The Maryland National Guard’s final federal call-up of the Cold War came shortly after the Baltimore Riots ended. In May 1968, portions of the 175th Tactical Fighter Group were mobilized in response to North Korea’s seizure of the U.S.S. Pueblo. The unit remained deployed at Cannon Air Force Base, New Mexico, until December.

But the Cold War had barely ended when the National Guard found itself being called to arms. In response to Iraq’s 1990 invasion of neighboring Kuwait, the Maryland National Guard had a number of units mobilized, several of which were deployed to the Middle East. In the aftermath of the Persian Gulf War, Maryland Air National Guard units deployed repeatedly to enforce U.N. sanctions against Iraq. In addition, Maryland Army Guard units have served on peacekeeping duty in Bosnia and Kosovo.
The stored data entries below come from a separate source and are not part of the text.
(** The part before the containers are rewritten. *)
Lemma pairs_phase news V F s g :
  let queue := _local_map (p_db s) in let r := Ocall_GetLocal (p_db s) in
  going cfg U (map fst queue) news V F [] s -> fit s (map fst queue) -> (forall x, x ∈ queue -> snd x ∈ news) -> delta_map s = ∅ ->
  exists s' V' F' hes', local_loop cryptoObj qk ek (S (length queue)) g (snd r) (pocall (with_db s (fst r))) = Ok s' /\
    going cfg U [] news V' F' hes' s' /\ dom V' = dom V /\ delta_map s' = ∅ /\
    waiting (p_db s') = (_local_tmp_map (p_db s), [], skipMap (p_db s)) /\ p_times s' <= p_times s + cost s (map fst queue).
Proof.
  intros queue r G Ft Hn Dm. destruct (first_batch queue) as (P & Pe & Pl). unfold r, Ocall_GetLocal. fold queue.
  destruct (pop_back Local_Batch queue) as [rest batch]. cbn [fst snd] in *. set (s1 := pocall _).
  assert (Pq : map fst queue ≡ₚ map fst batch ++ map fst rest) by (by rewrite <- map_app, P).
  destruct (local_loop_ok cfg U HU HT HR news g (S (length queue)) batch rest V F [] s1) as (s2 & V2 & F2 & hes2 & E2 & G2 & D2 & M2 & Q2 & T2); try done.
  - eapply going_olds; [|by apply going_queue]. intros b. by rewrite Pq.
  - eapply fit_perm; [exact Pq|by apply fit_queue].
  - intros x Hx. apply Hn. by rewrite <- P.
  - exists s2, V2, F2, hes2. do 5 (split; [done|]). rewrite (cost_perm s _ _ Pq), cost_app in *.
    change (cost s1) with (cost s) in T2. change (p_times s1) with (p_times s) in T2. lia.
Qed.

(** Cutting does not make names. *)
Lemma update_cold_times buf l : forall s s', update_cold cryptoObj qk l buf s = Ok s' -> p_times s' = p_times s.
Proof.
  induction l as [|[n c] l IH]; intros s s' E; cbn [update_cold] in E; [by injection E as <-|]. inv_bind E. by rewrite (IH _ _ E).
Qed.
Lemma cold_loop_times buf fuel : forall batch s s', cold_loop cryptoObj qk fuel batch buf s = Ok s' -> p_times s' = p_times s.
Proof.
  induction fuel as [|fuel IH]; intros [|x batch] s s' E; cbn [cold_loop] in E; try (by injection E as <-); [done|].
  inv_bind E. inv_bind E. rewrite (IH _ _ _ E). by rewrite (update_cold_times _ _ _ _ E1).
Qed.

(** Cutting and merging. *)
Lemma cold_phase news V F s buf :
  resting cfg U news V F (_cold_map (p_db s)) s -> cold_queue (p_db s) ->
  let s1 := pocall (with_db s (Ocall_Coldrevise (p_db s))) in
  exists r s' V' F', Ocall_GetCold (p_db s1) = Ok r /\
    cold_loop cryptoObj qk (S (length (_cold_container_vector (p_db s1)))) (snd r) buf (pocall (with_db s1 (fst r))) = Ok s' /\
    resting cfg U news V' F' ∅ s' /\ dom V' = dom V /\ waiting (p_db s') = waiting (p_db s) /\
    _cold_container_set (p_db s') = [] /\ _cold_container_vector (p_db s') = [] /\ (forall n, cold_of (_cold_map (p_db s')) n = []) /\
    p_times s' = p_times s.
Proof.
  intros R [Nd Cs Cv] s1.
  assert (Db : p_db s1 = set_cold (p_db s) (_cold_map (p_db s)) (_cold_container_set (p_db s)) []) by (unfold s1; cbn; unfold Ocall_Coldrevise; by rewrite Cv).
  assert (R1 : resting cfg U news V F (pend [] (_cold_map (p_db s1))) s1).
  { rewrite Db. cbn [pend foldr set_cold _cold_map]. eapply resting_frame; [exact R|try (by rewrite Db)..]; try done. apply (rs_pairs _ _ _ _ _ _ _ R). }
  assert (B1 : batch_ok [] (p_db s1)).
  { rewrite Db. split; cbn; [done|by intros x ?%elem_of_nil|by intros x ?%elem_of_nil| |lia]. intros n. by rewrite Cs. }
  destruct (GetCold_ok cfg U news V F [] s1 R1 B1) as (M & rest & next & E & B2 & La & R2 & _ & Ln).
  eexists _. destruct (cold_loop_ok cfg U news buf (S (length (_cold_container_vector (p_db s1)))) next V F
    (pocall (with_db s1 (set_cold (p_db s1) M rest (_cold_container_set (p_db s1)))))) as (s2 & V2 & F2 & E2 & R3 & D3 & W3 & S3 & Q3 & C3); [done|done|done| |].
  { cbn [p_db pocall with_db p_world with_world ocall w_db set_world_db set_cold _cold_container_vector]. lia. }
  exists s2, V2, F2. split; [exact E|]. cbn [fst snd]. split; [exact E2|]. split; [done|]. split; [done|]. split; [rewrite W3; change (waiting (p_db s1) = waiting (p_db s)); by rewrite Db|].
  split; [rewrite S3; change (_cold_container_set (p_db s1) = []); by rewrite Db|]. split; [done|]. split; [done|]. by rewrite (cold_loop_times _ _ _ _ _ E2).
Qed.

Lemma Easy_update_run news V F s mergeContainer buf :
  let queue := _local_map (p_db s) in
  going cfg U (map fst queue) news V F [] s -> fit s (map fst queue) -> (forall x, x ∈ queue -> snd x ∈ news) -> delta_map s = ∅ ->
  exists s' V' F', Easy_update cryptoObj qk ek mergeContainer buf s = Ok s' /\ vault_ok V' F' s' /\ dom V' = dom V /\
    waiting (p_db s') = (_local_tmp_map (p_db s), [], skipMap (p_db s)) /\ p_times s' <= p_times s + cost s (map fst queue).
Proof.
  intros queue G Ft Hn Dm. unfold Easy_update. fold queue. set (g := _ * GREEDY_THRESHOLD).
  destruct (pairs_phase news V F s g G Ft Hn Dm) as (s2 & V2 & F2 & hes2 & E2 & G2 & D2 & M2 & Q2 & T2). fold queue in E2, T2.
  destruct (Ocall_GetLocal (p_db s)) as [db batch]. cbn [fst snd] in E2. rewrite E2. cbn [rbind].
  destruct (save_hot_ok _ _ _ _ _ G2) as (F3 & R3 & Db3 & M3). rewrite <- Db3 in R3. pose proof (go_cold _ _ _ _ _ _ _ _ G2) as C2. rewrite <- Db3 in C2.
  destruct (cold_phase news V2 F3 (save_hot s2) buf R3 C2) as (r & s4 & V4 & F4 & E4 & E5 & R5 & D5 & W5 & S5 & Q5 & C5 & T5).
  rewrite E4. cbn [rbind]. rewrite E5. cbn [rbind].
  destruct (merge_resting cfg U news V4 F4 s4 mergeContainer buf R5) as (w & V6 & F6 & ix & E6 & R6 & D6 & Db6). rewrite E6. cbn [rbind].
  exists (with_deltas (with_world s4 w) ∅), V6, F6. split; [done|]. split; [|split; [by rewrite D6, D5, D2|]].
  - assert (Lm : _local_map (p_db s4) = []) by (rewrite Db3, Q2 in W5; by injection W5).
    split; [|done|..]; change (p_db (with_deltas (with_world s4 w) ∅)) with (w_db w); rewrite ?Db6; try done.
    destruct R6. split; try done. intros b [Hb|Hb]; [by apply elem_of_nil in Hb|]. apply rs_tracked. by right.
  - rewrite Db3, Q2 in W5. split; [change (p_db (with_deltas (with_world s4 w) ∅)) with (w_db w); by rewrite Db6|].
    change (p_times s4 <= p_times s + cost s (map fst queue)). rewrite T5. unfold save_hot. by case_if.
Qed.
End offline.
The terror attacks of 11 September 2001 have brought the largest and most sustained call-ups of the National Guard since World War II. The 115th Military Police Battalion mobilized and on 12 September was ordered to help secure the Pentagon attack site. Elements of this unit would go on to serve in Afghanistan, Iraq, and Guantanamo Bay, Cuba. Since then, nearly every unit of the Maryland National Guard has served overseas in Iraq, Afghanistan or elsewhere. In 2007, elements of the 58th Brigade Combat Team, including the 175th Infantry and the 158th Cavalry Regiments, were deployed to Iraq, the state’s the largest single mobilization since 1968 and its largest combat deployment since World War II.

When Hurricanes Katrina and Rita struck the U.S. Gulf Coast in 2005, the Maryland National Guard deployed some 13 separate task forces to the region and flew numerous relief missions into the area. The Katrina mission was but one of many humanitarian relief missions the Maryland National Guard has participated in over the years, both at home and abroad.